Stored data
────────

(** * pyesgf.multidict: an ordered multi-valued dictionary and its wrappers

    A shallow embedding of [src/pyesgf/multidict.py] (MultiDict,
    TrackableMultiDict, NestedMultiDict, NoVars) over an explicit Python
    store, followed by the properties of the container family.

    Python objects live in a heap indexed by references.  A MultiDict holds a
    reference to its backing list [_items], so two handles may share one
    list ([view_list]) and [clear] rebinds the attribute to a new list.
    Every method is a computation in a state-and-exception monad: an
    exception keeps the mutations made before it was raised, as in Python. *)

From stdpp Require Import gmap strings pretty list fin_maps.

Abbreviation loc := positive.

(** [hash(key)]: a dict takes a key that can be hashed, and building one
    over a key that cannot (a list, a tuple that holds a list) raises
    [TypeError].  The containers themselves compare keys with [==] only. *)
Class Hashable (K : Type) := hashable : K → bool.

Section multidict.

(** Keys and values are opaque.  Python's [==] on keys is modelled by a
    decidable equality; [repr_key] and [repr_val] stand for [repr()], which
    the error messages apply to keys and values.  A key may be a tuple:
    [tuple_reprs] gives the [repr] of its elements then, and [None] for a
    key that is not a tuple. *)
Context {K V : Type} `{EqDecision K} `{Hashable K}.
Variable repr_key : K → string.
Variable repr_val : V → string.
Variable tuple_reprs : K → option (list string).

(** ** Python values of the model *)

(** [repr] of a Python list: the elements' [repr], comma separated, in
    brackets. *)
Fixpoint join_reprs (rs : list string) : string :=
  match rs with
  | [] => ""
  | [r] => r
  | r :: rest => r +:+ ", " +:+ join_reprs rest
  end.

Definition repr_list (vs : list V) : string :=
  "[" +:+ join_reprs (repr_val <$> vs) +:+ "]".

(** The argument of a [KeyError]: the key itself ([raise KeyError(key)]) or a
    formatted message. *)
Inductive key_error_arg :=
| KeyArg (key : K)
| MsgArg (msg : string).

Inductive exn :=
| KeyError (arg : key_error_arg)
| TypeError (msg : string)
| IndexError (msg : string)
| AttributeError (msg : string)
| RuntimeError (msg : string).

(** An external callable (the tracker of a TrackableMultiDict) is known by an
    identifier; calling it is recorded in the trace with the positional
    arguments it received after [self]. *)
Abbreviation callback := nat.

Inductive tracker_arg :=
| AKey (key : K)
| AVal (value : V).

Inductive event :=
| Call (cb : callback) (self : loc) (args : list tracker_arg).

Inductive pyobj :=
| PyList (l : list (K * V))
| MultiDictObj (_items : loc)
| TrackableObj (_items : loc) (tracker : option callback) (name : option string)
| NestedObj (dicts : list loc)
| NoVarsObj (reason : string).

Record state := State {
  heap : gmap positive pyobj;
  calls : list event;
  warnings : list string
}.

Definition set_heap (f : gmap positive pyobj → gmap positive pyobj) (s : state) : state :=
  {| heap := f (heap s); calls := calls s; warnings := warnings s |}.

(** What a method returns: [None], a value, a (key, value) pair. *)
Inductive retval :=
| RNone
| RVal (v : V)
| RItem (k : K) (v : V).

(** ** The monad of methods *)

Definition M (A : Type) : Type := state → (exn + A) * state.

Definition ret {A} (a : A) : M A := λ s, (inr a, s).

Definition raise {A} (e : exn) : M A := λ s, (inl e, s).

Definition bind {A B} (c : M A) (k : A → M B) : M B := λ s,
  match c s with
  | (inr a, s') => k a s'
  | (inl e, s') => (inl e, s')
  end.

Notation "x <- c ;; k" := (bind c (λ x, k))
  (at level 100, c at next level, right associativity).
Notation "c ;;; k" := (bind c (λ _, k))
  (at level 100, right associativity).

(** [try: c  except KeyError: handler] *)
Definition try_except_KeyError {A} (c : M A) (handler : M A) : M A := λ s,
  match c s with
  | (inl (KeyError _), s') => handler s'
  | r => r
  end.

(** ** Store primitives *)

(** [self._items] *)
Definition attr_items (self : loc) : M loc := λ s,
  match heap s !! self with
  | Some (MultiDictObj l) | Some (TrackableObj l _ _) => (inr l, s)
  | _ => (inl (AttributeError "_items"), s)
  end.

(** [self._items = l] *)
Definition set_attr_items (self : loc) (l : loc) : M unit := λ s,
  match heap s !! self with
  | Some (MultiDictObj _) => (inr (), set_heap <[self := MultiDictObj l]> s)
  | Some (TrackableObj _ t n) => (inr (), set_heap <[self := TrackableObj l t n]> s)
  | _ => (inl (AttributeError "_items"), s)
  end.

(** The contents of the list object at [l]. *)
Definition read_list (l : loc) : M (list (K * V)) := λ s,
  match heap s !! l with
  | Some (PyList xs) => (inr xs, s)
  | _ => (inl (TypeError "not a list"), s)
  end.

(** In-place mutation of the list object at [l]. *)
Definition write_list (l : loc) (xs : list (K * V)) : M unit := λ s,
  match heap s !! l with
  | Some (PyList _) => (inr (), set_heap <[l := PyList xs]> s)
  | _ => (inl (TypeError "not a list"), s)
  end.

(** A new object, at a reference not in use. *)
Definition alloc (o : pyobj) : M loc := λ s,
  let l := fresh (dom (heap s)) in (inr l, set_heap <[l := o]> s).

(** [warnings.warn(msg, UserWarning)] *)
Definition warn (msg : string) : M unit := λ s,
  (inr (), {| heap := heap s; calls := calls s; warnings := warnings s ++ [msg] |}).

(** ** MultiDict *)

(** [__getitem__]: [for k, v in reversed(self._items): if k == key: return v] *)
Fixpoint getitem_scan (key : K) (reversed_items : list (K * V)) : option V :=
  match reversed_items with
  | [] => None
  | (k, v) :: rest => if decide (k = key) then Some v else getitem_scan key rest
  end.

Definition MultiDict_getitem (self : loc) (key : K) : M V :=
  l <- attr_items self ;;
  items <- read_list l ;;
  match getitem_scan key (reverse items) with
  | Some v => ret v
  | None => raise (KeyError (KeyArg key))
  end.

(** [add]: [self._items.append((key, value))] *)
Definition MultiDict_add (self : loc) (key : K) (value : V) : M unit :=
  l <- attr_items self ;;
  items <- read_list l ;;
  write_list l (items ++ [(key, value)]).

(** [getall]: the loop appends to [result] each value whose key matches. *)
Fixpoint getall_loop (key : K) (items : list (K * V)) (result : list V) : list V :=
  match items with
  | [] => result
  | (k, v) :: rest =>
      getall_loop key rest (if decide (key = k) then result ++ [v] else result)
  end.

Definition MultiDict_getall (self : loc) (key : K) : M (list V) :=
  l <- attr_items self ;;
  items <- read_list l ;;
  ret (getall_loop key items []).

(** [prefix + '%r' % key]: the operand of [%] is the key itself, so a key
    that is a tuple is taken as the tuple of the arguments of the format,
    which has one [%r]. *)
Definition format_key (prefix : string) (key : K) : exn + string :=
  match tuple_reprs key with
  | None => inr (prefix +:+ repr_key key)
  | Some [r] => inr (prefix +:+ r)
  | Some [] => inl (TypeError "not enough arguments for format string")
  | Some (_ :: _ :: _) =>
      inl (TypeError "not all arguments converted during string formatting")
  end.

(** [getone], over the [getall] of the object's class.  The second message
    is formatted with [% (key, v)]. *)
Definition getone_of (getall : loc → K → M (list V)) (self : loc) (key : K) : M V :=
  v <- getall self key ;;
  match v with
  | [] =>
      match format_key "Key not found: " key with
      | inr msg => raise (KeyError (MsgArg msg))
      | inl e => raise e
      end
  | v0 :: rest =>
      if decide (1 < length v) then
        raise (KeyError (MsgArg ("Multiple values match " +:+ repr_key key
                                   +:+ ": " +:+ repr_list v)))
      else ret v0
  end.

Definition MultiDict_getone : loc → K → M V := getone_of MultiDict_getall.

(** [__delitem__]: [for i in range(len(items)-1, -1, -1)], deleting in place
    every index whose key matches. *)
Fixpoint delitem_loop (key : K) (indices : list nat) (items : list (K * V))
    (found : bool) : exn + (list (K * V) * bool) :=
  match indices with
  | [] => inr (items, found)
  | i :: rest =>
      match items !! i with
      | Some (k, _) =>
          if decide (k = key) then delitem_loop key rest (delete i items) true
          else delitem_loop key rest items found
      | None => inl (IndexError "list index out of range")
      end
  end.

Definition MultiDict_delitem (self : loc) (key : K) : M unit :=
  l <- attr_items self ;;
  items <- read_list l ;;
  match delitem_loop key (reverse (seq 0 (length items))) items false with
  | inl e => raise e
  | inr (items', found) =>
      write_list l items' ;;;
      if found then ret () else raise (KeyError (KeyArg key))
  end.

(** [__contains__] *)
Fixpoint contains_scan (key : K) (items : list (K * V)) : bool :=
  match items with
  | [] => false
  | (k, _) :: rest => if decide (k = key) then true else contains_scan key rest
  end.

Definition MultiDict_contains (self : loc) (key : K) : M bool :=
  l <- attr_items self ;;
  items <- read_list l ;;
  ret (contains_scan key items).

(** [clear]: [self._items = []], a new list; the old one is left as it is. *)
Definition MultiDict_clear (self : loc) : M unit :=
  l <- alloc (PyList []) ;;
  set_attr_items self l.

────────

→ Exercise details: Beginning with the first line of the entries, repeat each line exactly until you have reproduced the one containing "formatted message. *)", and add nothing further.

→ Answer to this exercise:
(** * pyesgf.multidict: an ordered multi-valued dictionary and its wrappers

    A shallow embedding of [src/pyesgf/multidict.py] (MultiDict,
    TrackableMultiDict, NestedMultiDict, NoVars) over an explicit Python
    store, followed by the properties of the container family.

    Python objects live in a heap indexed by references.  A MultiDict holds a
    reference to its backing list [_items], so two handles may share one
    list ([view_list]) and [clear] rebinds the attribute to a new list.
    Every method is a computation in a state-and-exception monad: an
    exception keeps the mutations made before it was raised, as in Python. *)

From stdpp Require Import gmap strings pretty list fin_maps.

Abbreviation loc := positive.

(** [hash(key)]: a dict takes a key that can be hashed, and building one
    over a key that cannot (a list, a tuple that holds a list) raises
    [TypeError].  The containers themselves compare keys with [==] only. *)
Class Hashable (K : Type) := hashable : K → bool.

Section multidict.

(** Keys and values are opaque.  Python's [==] on keys is modelled by a
    decidable equality; [repr_key] and [repr_val] stand for [repr()], which
    the error messages apply to keys and values.  A key may be a tuple:
    [tuple_reprs] gives the [repr] of its elements then, and [None] for a
    key that is not a tuple. *)
Context {K V : Type} `{EqDecision K} `{Hashable K}.
Variable repr_key : K → string.
Variable repr_val : V → string.
Variable tuple_reprs : K → option (list string).

(** ** Python values of the model *)

(** [repr] of a Python list: the elements' [repr], comma separated, in
    brackets. *)
Fixpoint join_reprs (rs : list string) : string :=
  match rs with
  | [] => ""
  | [r] => r
  | r :: rest => r +:+ ", " +:+ join_reprs rest
  end.

Definition repr_list (vs : list V) : string :=
  "[" +:+ join_reprs (repr_val <$> vs) +:+ "]".

(** The argument of a [KeyError]: the key itself ([raise KeyError(key)]) or a
    formatted message. *)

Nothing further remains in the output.